Ueli Aebi  is a Swiss structural biologist and co-founder of the Maurice E. Müller Institute for Structural Biology at the Biozentrum University of Basel.

Life 
Aebi studied physics, mathematics, and molecular biology at the Universities of Bern and Basel from 1967 to 1974, graduating in 1977 in biophysics at the University of Basel. After establishing his academic career in the United States (University of California, Los Angeles, Johns Hopkins University School of Medicine), in 1986 he returned to the Biozentrum as professor of structural biology.

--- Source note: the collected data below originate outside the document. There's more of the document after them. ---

(* ===== verification/PageTable.v ===== *)
(** Page tables as finite maps (kernel/vm.c, modelled in Vm).

    [pteof m pt va] is the leaf PTE that the three-level walk finds for [va]; the
    functions of vm.c are specified by what they do to that map. *)

From Stdlib Require Import ZArith Lia.
From stdpp Require Import base gmap strings list numbers.
From S2P Require Import Prelude Params State Spinlock CString Kalloc Vm.

Open Scope Z_scope.

#[local] Opaque memset st64 ld64 stn.

(** ** The map a page table represents *)

Definition ptwalk (m : bmem) (pt va : Z) : option Z :=
  let v2 := ld64 m (pte_at pt 2 va) in
  if has v2 PTE_V then
    let v1 := ld64 m (pte_at (PTE2PA v2) 1 va) in
    if has v1 PTE_V then Some (pte_at (PTE2PA v1) 0 va) else None
  else None.

Definition pteof (m : bmem) (pt va : Z) : option Z :=
  a ← ptwalk m pt va;
  let v := ld64 m a in
  if has v PTE_V then Some v else None.

(** Virtual page number. *)
Definition vpn (va : Z) : Z := va / PGSIZE.

Section pagetable.
Context `{KI : KernelImage}.

(** ** Well-formed page tables

    [L] gives the level of every page-table page.  Every valid PTE above level 0
    points to a page of the level below, no two point to the same page, and every
    page but the root is pointed to.  The upper half of the root is unused: it is
    for the addresses from MAXVA on. *)
Record pt_wf (m : bmem) (root : Z) (L : gmap Z Z) : Prop := PtWf {
  wf_root : L !! root = Some 2;
  wf_page : forall p l, L !! p = Some l -> page_ok p /\ 0 <= l <= 2;
  wf_down : forall p l i, L !! p = Some l -> 0 < l -> 0 <= i < 512 ->
    has (ld64 m (p + 8 * i)) PTE_V = true ->
    exists q, ld64 m (p + 8 * i) = Z.lor (PA2PTE q) PTE_V /\ L !! q = Some (l - 1);
  wf_tree : forall p l i p' l' i' q, L !! p = Some l -> L !! p' = Some l' ->
    0 < l -> 0 < l' -> 0 <= i < 512 -> 0 <= i' < 512 ->
    ld64 m (p + 8 * i) = Z.lor (PA2PTE q) PTE_V ->
    ld64 m (p' + 8 * i') = Z.lor (PA2PTE q) PTE_V -> L !! q = Some (l - 1) ->
    p = p' /\ i = i';
  wf_up : forall q l, L !! q = Some l -> q <> root -> exists p i, L !! p = Some (l + 1) /\ 0 <= i < 512 /\
    ld64 m (p + 8 * i) = Z.lor (PA2PTE q) PTE_V;
  wf_low : forall i, 256 <= i < 512 -> has (ld64 m (root + 8 * i)) PTE_V = false }.
(** Memory that is not in a user page is unchanged. *)
Lemma page_write_other a : (forall v, 0 <= v -> uaddr m root v <> Some a) -> ld8 m' a = ld8 m a.
Proof.
  intros Ha. unfold m'. rewrite ld8_stn, decide_False; [done|]. intros Hr.
  apply (Ha (va - va `mod` PGSIZE + (a - pa)) ltac:(dlia)). unfold uaddr.
  rewrite (upage_vpn m root _ va) by (unfold vpn; dlia). rewrite Hp. cbn [mbind option_bind].
  f_equal. dlia.
Qed.

End page_write.

(** Every one of [n] bytes from [va] is mapped for the user. *)
Definition accessible (m : bmem) (root va : Z) (n : nat) : Prop :=
  forall i, 0 <= i < Z.of_nat n -> is_Some (upage m root (va + i)).

(** [m'] differs from [m] in user memory by the bytes [bs] at [va] only. *)
Definition written (m m' : bmem) (root va : Z) (bs : list Z) : Prop :=
  forall v, 0 <= v -> ubyte m' root v =
    if decide (va <= v < va + Z.of_nat (length bs)) then bs !! Z.to_nat (v - va) else ubyte m root v.

(** Only user memory in the [n] bytes from [va] has changed. *)
Record only_user (m m' : bmem) (root : Z) (L : gmap Z Z) (va : Z) (n : nat) : Prop := OnlyUser {
  ou_space : uspace m' root L;
  ou_page : forall v, upage m' root v = upage m root v;
  ou_byte : forall v, 0 <= v -> ~ (va <= v < va + Z.of_nat n) -> ubyte m' root v = ubyte m root v;
  ou_other : forall a, (forall v, 0 <= v -> uaddr m root v <> Some a) -> ld8 m' a = ld8 m a }.

Lemma only_user_refl m root L va n : uspace m root L -> only_user m m root L va n.
Proof. by constructor. Qed.

Lemma only_user_trans m m1 m2 root L va n va' n' :
  only_user m m1 root L va n -> only_user m1 m2 root L va' n' ->
  va <= va' -> va' + Z.of_nat n' <= va + Z.of_nat n -> only_user m m2 root L va n.
Proof.
  intros [S1 P1 B1 O1] [S2 P2 B2 O2] H1 H2. constructor; [done|..].
  - intros v. by rewrite P2.
  - intros v Hv Hr. rewrite B2, B1 by lia. done.
  - intros a Ha. rewrite O2, O1; [done|done|]. intros v Hv. unfold uaddr. rewrite P1. by apply Ha.
Qed.

Lemma page_write_only m root L va pa bs n :
  uspace m root L -> 0 <= va -> upage m root va = Some pa ->
  va `mod` PGSIZE + Z.of_nat (length bs) <= PGSIZE -> Forall byte_ok bs -> (length bs <= n)%nat ->
  only_user m (stn m (pa + va `mod` PGSIZE) bs) root L va n.
Proof.
  intros U Hva Hp Hn Hb Hl. constructor.
  - by apply page_write_uspace.
  - intros v. by apply (page_write_upage m root L).
  - intros v Hv Hr. rewrite (page_write_ubyte m root L) by done. rewrite decide_False by lia. done.
  - intros a Ha. by apply (page_write_other m root).
Qed.

Lemma written_app m m1 m2 root va bs (c : nat) :
  (c <= length bs)%nat -> written m m1 root va (take c bs) ->
  written m1 m2 root (va + Z.of_nat c) (drop c bs) -> written m m2 root va bs.
Proof.
  intros Hc H1 H2 v Hv. rewrite (H2 v Hv), (H1 v Hv), length_drop, length_take.
  repeat destruct (decide _); try lia; try done.
  - rewrite lookup_drop. f_equal. lia.
  - rewrite lookup_take_lt by lia. done.
Qed.

Lemma accessible_app m root va (c n : nat) :
  (c <= n)%nat -> accessible m root va c ->
  accessible m root va n <-> accessible m root (va + Z.of_nat c) (n - c).
Proof.
  intros Hc H1. split.
  - intros H i Hi. replace (va + Z.of_nat c + i) with (va + (Z.of_nat c + i)) by lia. apply H. lia.
  - intros H i Hi. destruct (decide (i < Z.of_nat c)); [apply H1; lia|].
    replace (va + i) with (va + Z.of_nat c + (i - Z.of_nat c)) by lia. apply H. lia.
Qed.

(** One iteration of copyout() on a mapped page. *)
Lemma copyout_iter root L fuel k va bs pa :
  pt_wf (k_mem k) root L -> 0 <= va -> bs <> [] -> upage (k_mem k) root va = Some pa ->
  exists c, (0 < c <= length bs)%nat /\ va `mod` PGSIZE + Z.of_nat c <= PGSIZE /\
    copyout_loop (S fuel) root va bs k =
    copyout_loop fuel root (va + Z.of_nat c) (drop c bs)
      (set_k_mem (stn (k_mem k) (pa + va `mod` PGSIZE) (take c bs)) k).
Proof.
  intros WF Hva Hne Hp. assert (0 < length bs)%nat as Hl by (destruct bs; [done|simpl; lia]).
  destruct (chunk_eq va (length bs) Hva Hl) as (Eo & Hc & Hpg & Hnext).
  eexists. split; [exact Hc|]. split; [exact Hpg|].
  destruct bs as [|b bs]; [done|]. cbn [copyout_loop].
  mcall (walkaddr_eq root L (PGROUNDDOWN va) k WF).
  rewrite (upage_vpn _ _ (PGROUNDDOWN va) va) by (rewrite PGROUNDDOWN_eq by lia; unfold vpn; dlia).
  rewrite Hp. change (default 0 (Some pa)) with pa. destruct (upage_some _ _ _ _ Hp) as [Hmax Hpa].
  assert (pa =? 0 = false) as -> by lia. unfold write_bytes. mstep. rewrite Eo in *.
  destruct Hnext as [->|En].
  - rewrite drop_all. by destruct fuel.
  - rewrite En, u64_small by dlia. done.
Qed.

Lemma copyout_unmapped root L fuel k va bs :
  pt_wf (k_mem k) root L -> 0 <= va -> bs <> [] -> upage (k_mem k) root va = None ->
  copyout_loop (S fuel) root va bs k = Ret (-1) k.
Proof.
  intros WF Hva Hne Hp. destruct bs as [|b bs]; [done|]. cbn [copyout_loop].
  mcall (walkaddr_eq root L (PGROUNDDOWN va) k WF).
  rewrite (upage_vpn _ _ (PGROUNDDOWN va) va) by (rewrite PGROUNDDOWN_eq by lia; unfold vpn; dlia).
  by rewrite Hp.
Qed.

Lemma copyout_loop_ok root L fuel : forall k va bs,
  uspace (k_mem k) root L -> 0 <= va -> (length bs < fuel)%nat -> Forall byte_ok bs ->
  exists r m', copyout_loop fuel root va bs k = Ret r (set_k_mem m' k) /\
    only_user (k_mem k) m' root L va (length bs) /\
    ((r = 0 /\ accessible (k_mem k) root va (length bs) /\ written (k_mem k) m' root va bs) \/
     (r = -1 /\ ~ accessible (k_mem k) root va (length bs))).
Proof.
  induction fuel as [|fuel IH]; intros k va bs U Hva Hn Hb; [lia|].
  assert (set_k_mem (k_mem k) k = k) as Ek by (by destruct k).
  destruct (decide (bs = [])) as [->|Hne].
  { exists 0, (k_mem k). split; [by rewrite Ek|]. split; [by apply only_user_refl|].
    left. split; [done|]. split; [intros i Hi; simpl in Hi; lia|].
    intros v Hv. rewrite decide_False by (simpl; lia). done. }
  destruct (upage (k_mem k) root va) as [pa|] eqn:Hp.
  2: { exists (-1), (k_mem k). rewrite (copyout_unmapped root L), Ek by (done || apply U).
       split; [done|]. split; [by apply only_user_refl|]. right. split; [done|]. intros A.
       assert (0 < length bs)%nat by (destruct bs; [done|simpl; lia]).
       destruct (A 0 ltac:(lia)) as [pa A0]. rewrite Z.add_0_r in A0. congruence. }
  destruct (copyout_iter root L fuel k va bs pa (us_wf _ _ _ U) Hva Hne Hp) as (c & Hc & Hpg & ->).
  assert (length (take c bs) = c) as Et by (rewrite length_take; lia).
  assert (Forall byte_ok (take c bs)) as Hbt by (by apply Forall_take).
  pose proof (page_write_only (k_mem k) root L va pa (take c bs) (length bs) U Hva Hp ltac:(lia) Hbt ltac:(lia)) as O1.
  pose proof (page_write_ubyte (k_mem k) root L va pa (take c bs) U Hva Hp ltac:(lia) Hbt) as B1.
  set (m1 := stn (k_mem k) (pa + va `mod` PGSIZE) (take c bs)) in *.
  assert (accessible (k_mem k) root va c) as A1.
  { intros i Hi. exists pa. rewrite <- Hp. apply upage_vpn. unfold vpn. dlia. }
  pose proof (length_drop bs c) as Ed.
  destruct (IH (set_k_mem m1 k) (va + Z.of_nat c) (drop c bs)) as (r & m2 & W & O2 & Hr);
    [apply O1|lia|lia|by apply Forall_drop|].
  exists r, m2. split; [rewrite W; by destruct k|]. ksimpl in O2. ksimpl in Hr.
  split; [apply (only_user_trans _ _ _ _ _ _ _ _ _ O1 O2); lia|].
  rewrite (accessible_app _ _ _ c (length bs)) by (done || lia). rewrite Ed in Hr.
  assert (accessible m1 root (va + Z.of_nat c) (length bs - c) <->
          accessible (k_mem k) root (va + Z.of_nat c) (length bs - c)) as EA.
  { unfold accessible. by setoid_rewrite (ou_page _ _ _ _ _ _ O1). }
  rewrite EA in Hr. destruct Hr as [(-> & HA & HW)|[-> HA]]; [left|by right].
  split; [done|]. split; [done|]. eapply written_app; [|exact B1|exact HW]. lia.
Qed.

(** C26: copyout() into a user address space whose pages are its own: when every
    byte of the range is mapped for the user it returns 0 and user memory holds
    the bytes there and is otherwise unchanged; else it returns -1.  Translations,
    page-table pages and all memory that is not mapped for the user never change. *)
Theorem copyout_correct (k : kst) (root : Z) (L : gmap Z Z) (dstva : Z) (src : list Z)
    (U : uspace (k_mem k) root L) (Hva : 0 <= dstva) (Hb : Forall byte_ok src) :
  exists r m', copyout root dstva src k = Ret r (set_k_mem m' k) /\
    only_user (k_mem k) m' root L dstva (length src) /\
    ((r = 0 /\ accessible (k_mem k) root dstva (length src) /\ written (k_mem k) m' root dstva src) \/
     (r = -1 /\ ~ accessible (k_mem k) root dstva (length src))).
Proof. apply copyout_loop_ok; auto with lia. Qed.
(* ===== verification/AddrSpace.v ===== *)
(** Address spaces: growing, copying and freeing them (uvmalloc(), uvmdealloc(),
    uvmcopy(), uvmfree() and freewalk() of kernel/vm.c), with an account of every
    physical page. *)

From Stdlib Require Import ZArith Lia.
From stdpp Require Import base gmap strings list numbers.
From S2P Require Import Prelude Params State Spinlock Sched CString Kalloc Vm PageTable UserMem.

Open Scope Z_scope.

#[local] Opaque memset st64 ld64 stn seqz.

(** Membership in concatenations, as propositional logic. *)
Ltac elems :=
  repeat match goal with H : context [_ ∈ _] |- _ => revert H end;
  repeat first [rewrite elem_of_app | rewrite elem_of_cons | rewrite elem_of_nil | rewrite elem_of_rev]; tauto.

(** ** The pages below a page-table page *)

(** In the order in which freewalk() frees them; [d] is the number of levels. *)
Fixpoint subtree (m : bmem) (d : nat) (P : Z) : list Z :=
  match d with
  | O => []
  | S d =>
      (seqz 0 512 ≫= fun i => let v := ld64 m (P + 8 * i) in if has v PTE_V then subtree m d (PTE2PA v) else []) ++ [P]
  end.

Definition child (m : bmem) (d : nat) (P i : Z) : list Z :=
  let v := ld64 m (P + 8 * i) in if has v PTE_V then subtree m d (PTE2PA v) else [].

Abbreviation RWX := (Z.lor (Z.lor PTE_R PTE_W) PTE_X).
Abbreviation PTE_WXRU := (Z.lor (Z.lor (Z.lor PTE_W PTE_X) PTE_R) PTE_U).

(** No leaf is left below [P]. *)
Fixpoint no_leaf (m : bmem) (d : nat) (P : Z) : Prop :=
  match d with
  | O => False
  | S d => forall i, 0 <= i < 512 -> has (ld64 m (P + 8 * i)) PTE_V = true ->
      has (ld64 m (P + 8 * i)) RWX = false /\ no_leaf m d (PTE2PA (ld64 m (P + 8 * i)))
  end.

(** Two memories agree on the pages [ps]. *)
Definition same_pages (ps : list Z) (m m' : bmem) : Prop := forall q a, q ∈ ps -> q <= a < q + PGSIZE -> ld8 m' a = ld8 m a.

Lemma same_pages_slot ps m m' q i : same_pages ps m m' -> q ∈ ps -> 0 <= i < 512 -> ld64 m' (q + 8 * i) = ld64 m (q + 8 * i).
Proof. intros H Hq Hi. apply ld64_ext. intros b Hb. apply (H q); [done|lia]. Qed.

Lemma subtree_root m d P : (0 < d)%nat -> P ∈ subtree m d P.
Proof. destruct d; [lia|]. intros _. cbn [subtree]. apply elem_of_app. right. by left. Qed.

Lemma child_subtree m d P i q : 0 <= i < 512 -> q ∈ child m d P i -> q ∈ subtree m (S d) P.
Proof.
  intros Hi Hq. cbn [subtree]. apply elem_of_app. left. apply list_elem_of_bind. exists i. split; [done|]. apply elem_of_seqz. lia.
Qed.

Lemma subtree_elem m d P q : q ∈ subtree m (S d) P -> q = P \/ exists i, 0 <= i < 512 /\ q ∈ child m d P i.
Proof.
  cbn [subtree]. intros [(i & Hq & Hi%elem_of_seqz)%list_elem_of_bind| ->%list_elem_of_singleton]%elem_of_app;
    [right; exists i; split; [lia|done]|by left].
Qed.

Lemma subtree_ext m m' d : forall P, same_pages (subtree m d P) m m' ->
  subtree m' d P = subtree m d P /\ (no_leaf m d P -> no_leaf m' d P).
Proof.
  induction d as [|d IH]; intros P H; [done|].
  assert (forall i, 0 <= i < 512 -> ld64 m' (P + 8 * i) = ld64 m (P + 8 * i)) as Es.
  { intros i Hi. eapply same_pages_slot; [exact H| |done]. apply subtree_root. lia. }
  assert (forall i, 0 <= i < 512 -> has (ld64 m (P + 8 * i)) PTE_V = true -> same_pages (subtree m d (PTE2PA (ld64 m (P + 8 * i)))) m m') as Hc.
  { intros i Hi Hv q a Hq. apply H. apply (child_subtree m d P i); [done|]. unfold child. by rewrite Hv. }
  split.
  - cbn [subtree]. f_equal. apply list_bind_ext_in. intros i Hi%elem_of_seqz. cbv zeta.
    rewrite Es by lia. destruct (has _ _) eqn:Hv; [|done]. apply IH, Hc; [lia|done].
  - cbn [no_leaf]. intros Hn i Hi. rewrite Es by done. intros Hv. destruct (Hn i Hi Hv) as [H1 H2]. split; [done|]. by apply IH; [apply Hc|].
Qed.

He was co-founder of the Maurice E. Müller Institute for Structural Biology and its director from 1986 until reaching emeritus status in 2011.

Work 
Aebi is recognized as a pioneer in integrative structural biology as well as mechano- and nanobiology. His work focused on the elucidation of the structure, function and assembly of the cyto- and nucleoskeleton and the nuclear pore complex (NPC), as well as the amyloid fibrils that are a hallmark of Alzheimer's disease. He studied the architecture of diverse supramolecular assemblies using a combination of light, electron and atomic force microscopy, X-ray crystallography, and protein engineering. Among others, Aebi determined the 3-dimensional structure of the NPC by cryo-electron tomography.

Awards and honors 
 1993 Elected Member of the European Molecular Biology Organization
 1999 Elected Member of the Academia Europaea
 2007 Dr. honoris causa (h.c.) from the 1st Medical Faculty, Charles University, Prague, Czech Republic
 2011 Carl Zeiss Lecture Award of the German Society for Cell Biology
 2011 Distinguished Scientist Award of the Microscopy Society of America

References

External links 
 Webpage Biozentrum, Emeriti

Living people
Scientists from Bern
University of Bern alumni
Johns Hopkins School of Medicine alumni
Members of the European Molecular Biology Organization
Biozentrum University of Basel
University of Basel alumni
Year of birth missing (living people)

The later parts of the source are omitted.